Saved entries
************
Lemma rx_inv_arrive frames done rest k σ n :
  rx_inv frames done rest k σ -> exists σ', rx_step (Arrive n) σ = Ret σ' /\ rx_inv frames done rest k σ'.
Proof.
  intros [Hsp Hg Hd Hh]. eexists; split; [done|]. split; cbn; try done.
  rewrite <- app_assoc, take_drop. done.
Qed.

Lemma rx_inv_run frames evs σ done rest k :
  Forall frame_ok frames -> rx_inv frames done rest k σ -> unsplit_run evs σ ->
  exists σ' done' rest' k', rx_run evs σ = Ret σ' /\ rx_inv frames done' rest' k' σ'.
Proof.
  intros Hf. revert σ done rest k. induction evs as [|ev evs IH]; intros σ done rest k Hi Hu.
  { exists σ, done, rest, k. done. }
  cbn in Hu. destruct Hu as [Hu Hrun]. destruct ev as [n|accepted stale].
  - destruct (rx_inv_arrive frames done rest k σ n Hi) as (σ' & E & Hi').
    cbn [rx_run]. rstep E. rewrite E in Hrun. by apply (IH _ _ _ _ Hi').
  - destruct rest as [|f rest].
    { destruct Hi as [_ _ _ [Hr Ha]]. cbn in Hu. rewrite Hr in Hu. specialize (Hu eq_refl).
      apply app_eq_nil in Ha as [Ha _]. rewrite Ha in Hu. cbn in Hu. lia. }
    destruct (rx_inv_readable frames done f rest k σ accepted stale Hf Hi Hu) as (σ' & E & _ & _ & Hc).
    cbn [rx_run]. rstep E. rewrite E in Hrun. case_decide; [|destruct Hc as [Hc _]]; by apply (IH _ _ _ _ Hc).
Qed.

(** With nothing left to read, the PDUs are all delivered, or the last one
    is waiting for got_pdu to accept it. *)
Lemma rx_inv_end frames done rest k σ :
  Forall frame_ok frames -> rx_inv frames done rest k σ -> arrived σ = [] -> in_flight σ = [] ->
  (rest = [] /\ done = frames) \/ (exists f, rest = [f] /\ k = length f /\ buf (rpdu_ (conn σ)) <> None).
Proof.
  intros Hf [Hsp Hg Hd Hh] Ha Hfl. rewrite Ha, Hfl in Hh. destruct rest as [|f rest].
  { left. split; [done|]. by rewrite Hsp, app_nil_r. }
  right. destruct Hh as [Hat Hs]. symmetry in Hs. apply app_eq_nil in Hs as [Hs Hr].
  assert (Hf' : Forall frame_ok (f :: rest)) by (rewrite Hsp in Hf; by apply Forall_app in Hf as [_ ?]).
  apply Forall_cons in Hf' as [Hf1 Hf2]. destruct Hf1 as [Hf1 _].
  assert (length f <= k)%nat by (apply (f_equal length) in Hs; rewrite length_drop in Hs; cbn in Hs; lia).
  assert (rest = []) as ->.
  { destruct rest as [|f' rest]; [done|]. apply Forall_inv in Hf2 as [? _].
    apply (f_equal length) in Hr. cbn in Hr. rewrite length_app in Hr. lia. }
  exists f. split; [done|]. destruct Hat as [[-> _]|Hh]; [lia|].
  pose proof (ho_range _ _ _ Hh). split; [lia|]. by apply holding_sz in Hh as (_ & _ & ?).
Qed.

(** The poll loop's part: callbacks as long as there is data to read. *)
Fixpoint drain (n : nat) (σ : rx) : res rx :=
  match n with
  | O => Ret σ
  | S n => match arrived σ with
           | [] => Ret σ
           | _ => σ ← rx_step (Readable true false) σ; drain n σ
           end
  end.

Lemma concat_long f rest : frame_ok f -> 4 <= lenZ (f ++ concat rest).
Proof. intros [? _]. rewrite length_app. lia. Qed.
************
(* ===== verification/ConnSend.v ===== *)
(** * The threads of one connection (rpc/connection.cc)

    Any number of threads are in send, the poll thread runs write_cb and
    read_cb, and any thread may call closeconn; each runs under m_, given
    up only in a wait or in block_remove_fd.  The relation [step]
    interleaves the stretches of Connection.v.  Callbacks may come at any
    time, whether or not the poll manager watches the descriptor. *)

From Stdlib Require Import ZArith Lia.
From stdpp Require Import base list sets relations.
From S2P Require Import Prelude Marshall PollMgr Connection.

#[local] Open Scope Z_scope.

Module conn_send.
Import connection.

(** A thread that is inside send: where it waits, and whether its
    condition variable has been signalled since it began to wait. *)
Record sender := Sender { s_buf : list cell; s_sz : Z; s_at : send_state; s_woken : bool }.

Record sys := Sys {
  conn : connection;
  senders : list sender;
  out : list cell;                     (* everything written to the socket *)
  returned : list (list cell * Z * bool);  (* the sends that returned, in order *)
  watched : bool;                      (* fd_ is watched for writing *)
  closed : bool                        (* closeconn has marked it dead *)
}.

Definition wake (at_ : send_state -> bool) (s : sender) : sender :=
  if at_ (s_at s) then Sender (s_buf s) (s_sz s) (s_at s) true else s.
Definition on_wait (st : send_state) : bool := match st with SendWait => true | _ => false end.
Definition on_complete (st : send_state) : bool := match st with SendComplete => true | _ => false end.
************
- _Exercise prompt_
All lines of the records containing "that" should be shown.

- _Response_
(** A thread that is inside send: where it waits, and whether its
  returned : list (list cell * Z * bool);  (* the sends that returned, in order *)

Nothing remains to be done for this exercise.